SIA OpenIR  > 机器人学研究室
多源数据异常检测及应用研究
Alternative TitleMulti-Source Data Anomaly Detection Method and Application Research
侯冬冬
Department机器人学研究室
Thesis Advisor徐晓伟 ; 丛杨
Keyword异常检测 工业数据 时序数据 视频数据 多视图数据
Pages92页
Degree Discipline模式识别与智能系统
Degree Name博士
2021-05-19
Degree Grantor中国科学院沈阳自动化研究所
Place of Conferral沈阳
Abstract异常检测是从现有数据集中找到与预期模式不一致的对象或事件。作为数据挖掘的一个重要应用,异常检测旨在预判和检测生产系统中的异常事件,维护系统的正常运行。异常检测在工业自动化、金融欺诈、网络安全以及社会突发事件检测等领域有着广泛的应用。近年来,随着传感技术、数据预处理技术、物联网等技术的发展和应用,异常检测应用场景越来越多样化,如智能化工园区、智能家居系统、自动化生产线,收集到的数据种类越来越多、数据结构越来越复杂。现阶段应用系统的数据存在如下几个显著特点:数据维度高、系统状态不稳定、多数据源。基于上述数据特点,本文针对离散数据、时序数据、视频数据等多种常见数据类型,基于传统与深度学习结合的机器学习方法,对多源数据的异常检测及应用展开研究。本文的主要研究内容及成果包括以下几个方面:(1) 基于l_2,0范数约束的高维数据异常检测。本文采用基于稀疏重构的异常检测模型解决高维数据的异常检测问题。现有基于稀疏重构的异常检测模型,采用l_2,1范数约束实现字典选择、样本重构及异常检测。但是基于l_2,1范数约束的字典选择存在字典尺度控制难、字典内部信息易丢失的问题。针对上述问题,本文提出了基于l_2,0范数约束的高维数据异常检测模型。

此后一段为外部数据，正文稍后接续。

(** The statistics of an attempt to send [len] bytes. *)
Definition send_stats (ep : nat) (len : Z) (r : response) (s : HttpEndpointPool) : outcome HttpEndpointPool :=
  e ← must (mem s !! ep);
  s ← ep_count (url e) HTTP_ENDPOINT_STATS_SEND_BUFFER_COUNT s;
  s ← (if sent r
       then ep_stat (url e) HTTP_ENDPOINT_STATS_SEND_BUFFER_BYTE_COUNT (fun v => u64 (v + u64 len)) s
       else Ret s);
  if success r then Ret s else ep_count (url e) HTTP_ENDPOINT_STATS_SEND_BUFFER_ERROR_COUNT s.

Definition Shutdown (s : HttpEndpointPool) : HttpEndpointPool := set_shutdown true s.

(** ** Events *)

(** What the goroutines that share the pool do. *)
Inductive event :=
| EGet (t : clocks)
| EReport (now : Time) (ep : nat)
| EHealth (ep : nat) (r : response)
| EEnd (ep : nat)
| EStats (ep : nat) (len : Z) (r : response)
| EShutdown.

Definition exec (e : event) (s : HttpEndpointPool) : option (outcome HttpEndpointPool) :=
  match e with
  | EGet t => if shutdown s then None else Some ('(s, _) ← select t s; Ret s)
  | EReport now ep => if bool_decide (is_Some (mem s !! ep)) then Some (ReportError now ep s) else None
  | EHealth ep r => if bool_decide (ep ∈ checks s) && bool_decide (ep ∉ passed s) then Some (health_check ep r s) else None
  | EEnd ep =>
    if bool_decide (ep ∈ checks s) && (shutdown s || bool_decide (ep ∈ passed s)) then Some (end_check ep s) else None
  | EStats ep len r => if bool_decide (is_Some (mem s !! ep)) then Some (send_stats ep len r s) else None
  | EShutdown => Some (Ret (Shutdown s))
  end.

Fixpoint exec_all (es : list event) (s : HttpEndpointPool) : outcome HttpEndpointPool :=
  match es with
  | [] => Ret s
  | e :: es => match exec e s with Some r => s ← r; exec_all es s | None => exec_all es s end
  end.

(** ** SendBuffer *)

(** What happens during one attempt: what others do before the endpoint is
    asked for, what they do while the sender waits for a healthy endpoint, the
    clock readings, the response, what others do while the request is under
    way. *)
Record attempt := mkAttempt {
  a_before : list event; a_wait : list event; a_clocks : clocks;
  a_resp : nat -> response; a_during : list event; a_report : Time
}.

Inductive send_error := ErrNoHealthyEP (attempt : nat) | ErrStatus (attempt : nat) (r : response).

(** [GetCurrentHealthy]: the wait is over when the list is not empty or the
    time is up. *)
Definition GetCurrentHealthy (wait : list event) (t : clocks) (s : HttpEndpointPool)
    : outcome (HttpEndpointPool * option nat) :=
  if shutdown s then Ret (s, None)
  else
    s ← (if bool_decide (head (healthyL s) = None) then exec_all wait s else Ret s);
    select t s.

(** One iteration of the loop of [SendBuffer] for a buffer of [len] bytes:
    continue, or the result. *)
Definition send_attempt (len : Z) (n : nat) (a : attempt) (s : HttpEndpointPool)
    : outcome (HttpEndpointPool * option (option send_error)) :=
  s ← exec_all (a_before a) s;
  '(s, o) ← GetCurrentHealthy (a_wait a) (a_clocks a) s;
  match o with
  | None =>
    s ← pool_count HTTP_ENDPOINT_POOL_STATS_NO_HEALTHY_EP_ERROR_COUNT s;
    Ret (s, Some (Some (ErrNoHealthyEP n)))
  | Some ep =>
    let r := a_resp a ep in
    s ← exec_all (a_during a) s;
    s ← send_stats ep len r s;
    if success r then Ret (s, Some None)
    else if nonRetryable r then Ret (s, Some (Some (ErrStatus n r)))
    else s ← ReportError (a_report a) ep s; Ret (s, None)
  end.

(** [SendBuffer], as far as the attempts given go: [None] when it would go on. *)
Fixpoint SendBuffer (len : Z) (n : nat) (attempts : list attempt) (s : HttpEndpointPool)
    : outcome (HttpEndpointPool * option (option send_error)) :=
  match attempts with
  | [] => Ret (s, None)
  | a :: rest =>
    '(s, o) ← send_attempt len n a s;
    match o with
    | Some res => Ret (s, Some res)
    | None => SendBuffer len (S n) rest s
    end
  end.

(** ** Construction *)

(** The endpoints of [NewHttpEndpointPool]: thresholds and URL with their
    defaults; [parse] stands for [url.Parse], the order of the endpoints is the
    configured or the shuffled one. *)
Definition endpoint_cfg (poolThreshold : Z) (cfg : bytes * Z) : bytes * Z :=
  let u := if bool_decide (cfg.1 = []) then HTTP_ENDPOINT_URL_DEFAULT else cfg.1 in
  let t := if (cfg.2 <=? 0)%Z then poolThreshold else cfg.2 in
  (u, if (t <=? 0)%Z then HTTP_ENDPOINT_MARK_UNHEALTHY_THRESHOLD_DEFAULT else t).

(** [NewHttpEndpoint]; [cfg] is the address and the threshold, or nil. *)
Definition NewHttpEndpoint (parse : bytes -> bool) (cfg : option (bytes * Z)) : option HttpEndpoint :=
  let '(u, t) := default (HTTP_ENDPOINT_URL_DEFAULT, 0%Z) cfg in
  if parse u then Some (mkEndpoint u t false 0 zeroTime None None) else None.

Fixpoint add_endpoints (parse : bytes -> bool) (poolThreshold : Z) (ep : nat) (cfgs : list (bytes * Z))
    (s : HttpEndpointPool) : outcome (option HttpEndpointPool) :=
  match cfgs with
  | [] => Ret (Some s)
  | cfg :: cfgs =>
    match NewHttpEndpoint parse (Some (endpoint_cfg poolThreshold cfg)) with
    | None => Ret None
    | Some e =>
      let s := set_mem (<[ep := e]> (mem s)) s in
      let s := set_stats (mkStats (PoolStats (stats s))
                 (<[url e := replicate HTTP_ENDPOINT_STATS_LEN 0%Z]> (EndpointStats (stats s)))) s in
      s ← MoveToHealthy ep s;
      add_endpoints parse poolThreshold (S ep) cfgs s
    end
  end.

Definition empty_pool (rotateInterval resetInterval : Z) : HttpEndpointPool :=
  mkPool ∅ (mkList None None) rotateInterval zeroTime true resetInterval false NewHttpEndpointPoolStats [] [].

Definition NewHttpEndpointPool (parse : bytes -> bool) (rotateInterval resetInterval poolThreshold : Z)
    (cfgs : list (bytes * Z)) : outcome (option HttpEndpointPool) :=
  let cfgs := match cfgs with [] => [(HTTP_ENDPOINT_URL_DEFAULT, 0%Z)] | _ => cfgs end in
  add_endpoints parse poolThreshold 0 cfgs (empty_pool rotateInterval resetInterval).

(** ** The abstract view: the sequence of healthy endpoints *)

(** The state that the statistics show for an endpoint. *)
Definition state_of (xs : list nat) (p : nat) : Z :=
  if bool_decide (first_or xs None = Some p) then HTTP_ENDPOINT_STATE_AT_HEAD
  else if bool_decide (p ∈ xs) then HTTP_ENDPOINT_STATE_HEALTHY
  else HTTP_ENDPOINT_STATE_IN_HEALTH_CHECK.

Definition stat_ok (st : gmap bytes (list Z)) (u : bytes) (v : Z) : Prop :=
  exists l, st !! u = Some l /\ length l = HTTP_ENDPOINT_STATS_LEN /\
            l !! HTTP_ENDPOINT_STATS_STATE = Some v.

(** In the middle of a critical section the state of the endpoints [stale] is
    not up to date yet. *)
Definition data_ok (stale : gset nat) (xs : list nat) (st : gmap bytes (list Z)) (p : nat)
    (e : HttpEndpoint) : Prop :=
  (healthy e = true <-> p ∈ xs) /\ (0 < markUnhealthyThreshold e <= MaxInt64)%Z /\
  (healthy e = true -> 0 <= numErrors e < markUnhealthyThreshold e)%Z /\
  exists v, stat_ok st (url e) v /\ (p ∉ stale -> v = state_of xs p).

Definition urls_distinct (m : memory) : Prop :=
  forall p q e f, m !! p = Some e -> m !! q = Some f -> url e = url f -> p = q.

Record view_but (stale : gset nat) (s : HttpEndpointPool) (xs : list nat) : Prop := {
  v_repr : repr (mem s) (healthyL s) xs;
  v_data : forall p e, mem s !! p = Some e -> data_ok stale xs (EndpointStats (stats s)) p e;
  v_urls : urls_distinct (mem s);
  v_pool : length (PoolStats (stats s)) = HTTP_ENDPOINT_POOL_STATS_LEN
}.

Abbreviation view := (view_but ∅).

(** Exactly the endpoints that are not in the healthy list have a health check. *)
Definition checks_ok (s : HttpEndpointPool) (xs : list nat) : Prop :=
  NoDup (checks s) /\ forall p, p ∈ checks s <-> p ∈ dom (mem s) /\ (p ∉ xs).

Definition inv (s : HttpEndpointPool) : Prop := exists xs, view s xs /\ checks_ok s xs.

(** ** Lemmas on statistics *)

Definition set_stat (u : bytes) (k : nat) (f : Z -> Z) (s : HttpEndpointPool) : HttpEndpointPool :=
  set_stats (mkStats (PoolStats (stats s))
    (alter (fun l => <[k := f (l !!! k)]> l) u (EndpointStats (stats s)))) s.

Lemma ep_stat_Ret u k f s v :
  stat_ok (EndpointStats (stats s)) u v -> k < HTTP_ENDPOINT_STATS_LEN ->
  ep_stat u k f s = Ret (set_stat u k f s).
Proof.
  intros (l & Hl & Hn & _) Hk. unfold ep_stat, set_stat. rewrite Hl. simpl must. rewrite bind_ret.
  rewrite (list_lookup_lookup_total_lt l k) by lia. simpl must. rewrite bind_ret, store_Ret by lia.
  rewrite bind_ret. do 3 f_equal. apply map_eq. intros i. destruct (decide (i = u)) as [->|].
  - by rewrite lookup_insert_eq, lookup_alter_eq, Hl.
  - by rewrite lookup_insert_ne, lookup_alter_ne.
Qed.

Lemma stat_ok_state st u v w :
  stat_ok st u w ->
  stat_ok (alter (fun l => <[HTTP_ENDPOINT_STATS_STATE := v]> l) u st) u v.
Proof.
  intros (l & Hl & Hn & _). exists (<[HTTP_ENDPOINT_STATS_STATE := v]> l).
  rewrite lookup_alter_eq, Hl, length_insert. split_and!; [done|done|].
  apply list_lookup_insert_eq. rewrite Hn. vm_compute. lia.
Qed.

Lemma stat_ok_ne st u u' f v : u <> u' -> stat_ok st u v -> stat_ok (alter f u' st) u v.
Proof. intros Hne (l & Hl & H). exists l. by rewrite lookup_alter_ne. Qed.

Lemma stat_ok_count st u u' k g v :
  k <> HTTP_ENDPOINT_STATS_STATE -> stat_ok st u v ->
  stat_ok (alter (fun l : list Z => <[k := g l]> l) u' st) u v.
Proof.
  intros Hk (l & Hl & Hn & Hs). destruct (decide (u = u')) as [->|Hne]; [|by apply stat_ok_ne; [|exists l]].
  exists (<[k := g l]> l). rewrite lookup_alter_eq, Hl, length_insert. split_and!; [done|done|].
  by rewrite list_lookup_insert_ne.
Qed.

Lemma view_count stale s xs u k f :
  k <> HTTP_ENDPOINT_STATS_STATE -> view_but stale s xs -> view_but stale (set_stat u k f s) xs.
Proof.
  intros Hk [Hr Hd Hu Hp]. split; [done| |done|done]. intros p e He.
  destruct (Hd p e He) as (H1 & H2 & H3 & v & H4 & H5). split; [done|]. split; [done|]. split; [done|].
  exists v. split; [by apply stat_ok_count|done].
Qed.

(** Writing the state of an endpoint brings it up to date. *)
Lemma ep_state_correct stale s xs p e :
  view_but stale s xs -> mem s !! p = Some e ->
  exists st', ep_state (url e) (state_of xs p) s = Ret (set_stats st' s) /\
    view_but (stale ∖ {[p]}) (set_stats st' s) xs.
Proof.
  intros [Hr Hd Hu Hp] He. destruct (Hd p e He) as (_ & _ & _ & v & Hv & _).
  unfold ep_state. rewrite (ep_stat_Ret _ _ _ _ v) by (done || (vm_compute; lia)).
  eexists. split; [reflexivity|]. split; [done| |done|done]. simpl. intros q f Hf.
  destruct (Hd q f Hf) as (H1 & H2 & H3 & w & H4 & H5). split; [done|]. split; [done|]. split; [done|].
  destruct (decide (q = p)) as [->|Hne].
  - assert (f = e) as -> by congruence. exists (state_of xs p). split; [by eapply stat_ok_state|done].
  - exists w. split; [|intros Hs; apply H5; set_solver]. apply stat_ok_ne; [|done].
    intros E. by apply Hne, (Hu q p f e).
Qed.

(** ** Lemmas on the list *)

Lemma same_payload_lookup m m' p e' :
  same_payload m m' -> m' !! p = Some e' -> exists e, m !! p = Some e /\ payload e = payload e'.
Proof.
  unfold same_payload. intros H Hp. apply (f_equal (.!! p)) in H. rewrite !lookup_fmap, Hp in H.
  destruct (m !! p) as [e|]; [|done]. exists e. split; [done|]. simpl in H. congruence.
Qed.

Lemma data_ok_payload stale xs st p e e' :
  payload e = payload e' -> data_ok stale xs st p e -> data_ok stale xs st p e'.
Proof. unfold payload, data_ok. intros [= -> -> -> -> _]. done. Qed.

Lemma urls_payload m m' : same_payload m m' -> urls_distinct m -> urls_distinct m'.
Proof.
  intros Hs Hu p q e f He Hf Heq.
  destruct (same_payload_lookup _ _ _ _ Hs He) as (e0 & He0 & [= E1 _ _ _ _]).
  destruct (same_payload_lookup _ _ _ _ Hs Hf) as (f0 & Hf0 & [= F1 _ _ _ _]).
  apply (Hu p q e0 f0); congruence.
Qed.

Lemma urls_update m p e e' : urls_distinct m -> m !! p = Some e -> url e' = url e -> urls_distinct (<[p:=e']> m).
Proof.
  intros Hu He Heq a b ea eb Ha Hb Hab.
  apply lookup_insert_Some in Ha as [[<- <-]|[Hna Ha]]; apply lookup_insert_Some in Hb as [[<- <-]|[Hnb Hb]];
    [done|apply (Hu _ _ e eb); congruence|apply (Hu _ _ ea e); congruence|by apply (Hu _ _ ea eb)].
Qed.

(** The list only looks at the links. *)
Lemma repr_update m l xs p e e' :
  m !! p = Some e -> prev e' = prev e -> next e' = next e -> repr m l xs -> repr (<[p:=e']> m) l xs.
Proof.
  intros He Hp Hn (H1 & H2 & H3). split; [done|]. split; [by eapply links_update|done].
Qed.

(** Who keeps the state it had. *)
Lemma state_of_same xs ys p :
  (p ∈ xs <-> p ∈ ys) -> (first_or xs None = Some p <-> first_or ys None = Some p) ->
  state_of xs p = state_of ys p.
Proof.
  intros H1 H2. unfold state_of.
  rewrite (bool_decide_ext _ _ H1), (bool_decide_ext _ _ H2). done.
Qed.

(** An endpoint changes, and the list with it: its state and that of a new head
    are to be written. *)
Lemma view_change stale stale' s xs xs' p e e' l' m' :
  view_but stale s xs -> mem s !! p = Some e -> url e' = url e ->
  markUnhealthyThreshold e' = markUnhealthyThreshold e ->
  (healthy e' = true <-> p ∈ xs') ->
  (healthy e' = true -> 0 <= numErrors e' < markUnhealthyThreshold e)%Z ->
  (forall q, q <> p -> (q ∈ xs <-> q ∈ xs')) ->
  (forall a, first_or xs None = Some a -> a <> p -> first_or xs' None = Some a) ->
  (forall a, first_or xs' None = Some a -> first_or xs None = Some a \/ a ∈ stale') ->
  stale ∪ {[p]} ⊆ stale' ->
  same_payload (<[p := e']> (mem s)) m' -> repr m' l' xs' ->
  view_but stale' (set_list l' m' s) xs'.
Proof.
  intros [Hr Hd Hu Hpl] He Eu Et Hh Hn Hq Ho Hw Hsub Hs Hr'. split; [done| | |done].
  - simpl. intros q f' Hf'. destruct (same_payload_lookup _ _ _ _ Hs Hf') as (f & Hf & Hpf).
    apply (data_ok_payload _ _ _ _ f); [done|]. clear f' Hf' Hpf.
    apply lookup_insert_Some in Hf as [[<- <-]|[Hne Hf]].
    + destruct (Hd p e He) as (_ & H2 & _ & v & H4 & _). rewrite <- Eu in H4. rewrite <- Et in Hn, H2.
      split; [done|]. split; [done|]. split; [done|]. exists v. split; [done|]. set_solver.
    + destruct (Hd q f Hf) as (H1 & H2 & H3 & v & H4 & H5).
      split; [by rewrite H1, Hq by done|]. split; [done|]. split; [done|].
      exists v. split; [done|]. intros Hst. rewrite H5 by set_solver.
      apply state_of_same; [by apply Hq|]. split; [intros Hf1; by apply Ho|].
      intros Hf1. destruct (Hw q Hf1); [done|]. set_solver.
  - eapply urls_payload; [exact Hs|]. by eapply urls_update.
Qed.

首先利用堆叠自动编码器(Stacked Autoencoder)对原始高维数据进行降维,再基于l_2,0范数约束进行字典选择及样本稀疏重构,最后将稀疏重构误差作为样本异常程度的评估指标。本文在大量真实数据及合成数据集上进行了对比实验,实验结果验证了基于l_2,0范数约束的字典选择模型可以准确控制字典尺度,且基于l_2,0范数约束的高维数据异常检测结果优于现有主流模型。(2)基于注意力机制引导的视频异常目标检测。如何根据工业场景的监控视频有效检测出异常目标是工业机器人系统的重要应用问题。工业机器人应用场景中,机器人工作空间固定,移动物体易与机器人发生碰撞,因此本文将该场景中的移动物体定义为异常目标。为防止机器人在运行状态下与移动目标发生碰撞,本章利用高质量的成像设备收集场景中的视频信息,并采用光流估计模型计算视频相邻帧中对应像素的相对位移,实现移动目标的实时检测。但是,大多数现有光流估计模型仅基于相邻帧的信息估计像素的相对位移,忽略了视频数据的时序性且不考虑像素的语义信息,导致光流估计结果中移动目标的上下文信息及目标整体性缺失。针对以上问题,本文提出了基于注意力机制引导的光流估计模型。该模型由前景目标估计子网络及光流估子网络构成。前景目标估计子网络估计移动目标的空间位置信息,并用前景目标估计结果强化光流估计子网络中异常目标的特征表达。实验结果表明,提出的基于注意力机制引导的光流估计模型可以用较小的模型获得准确的光流估计结果。基于上述模型,基于Kinect2.0采集的固定场景图像及深度信息,本文实现了固定场景中移动目标的实时三维点云重建。(3)基于随机置换的时序数据异常检测模型。现有工业时序数据异常检测为保证异常检测的快速性,多采用传统的异常检测方法对时序数据进行异常检测。在真实工业场景中,由于工业进程精准控制难,系统易发生状态随机切换。传统的异常检测方法在时序数据出现新的稳定状态时缺乏该状态的先验信息,易将该状态误识别为异常样本点。针对这一问题,本文提出了基于随机置换的时序数据异常检测方法。首先,将数据进行多次随机置换,降低数据的时序依赖。然后,在每一次随机置换的数据上采用滑窗处理计算测试样本的全局差异性。最终,将多次随机置换后获得的全局差异性的均值作为样本异常程度评价指标。本文提出的模型在真实工业时序数据及合成时序数据上进行了对比实验。实验结果验证了本文提出的基于随机置换的时序数据异常检测模型可以实现时序数据中异常样本的有效检测。(4)基于深度编码器的多源数据快速异常检测。随着数据预处理、物联网技术的发展及推广应用,同一系统可以用多传感器获得的大规模多源异构数据对同一系统进行描述。多源数据可以表示为多视图数据,其中单一视图用于表示一个数据源获得的信息。因为多源异构数据用于描述同一个系统,因此多视图数据存在潜在的一致性分布,同时不同视图数据也存在差异性分布表示不同数据源的差异。为了快速有效实现大规模多源异构数据的异常检测,本文提出了基于深度编码器的多源异构数据快速异常检测模型。本文将多视图数据映射到多模态共享空间,将多视图数据分解表示为多模态共享矩阵、多模态差异性矩阵以及单视图数据重构误差矩阵。其中多模态的差异性矩阵作为视图间的异常程度的评估指标,单视图数据重构误差作为单视图内数据异常程度的评估指标。提出的模型综合视图间及单视图的异常程度,实现异常数据的检测。本文提出的模型在常规多视图数据集、大规模多视图数据集上进行了对比实验。实验结果验证了提出的模型受数据规模、视图数目影响小,其异常检测结果优于现有多视图异常检测模型。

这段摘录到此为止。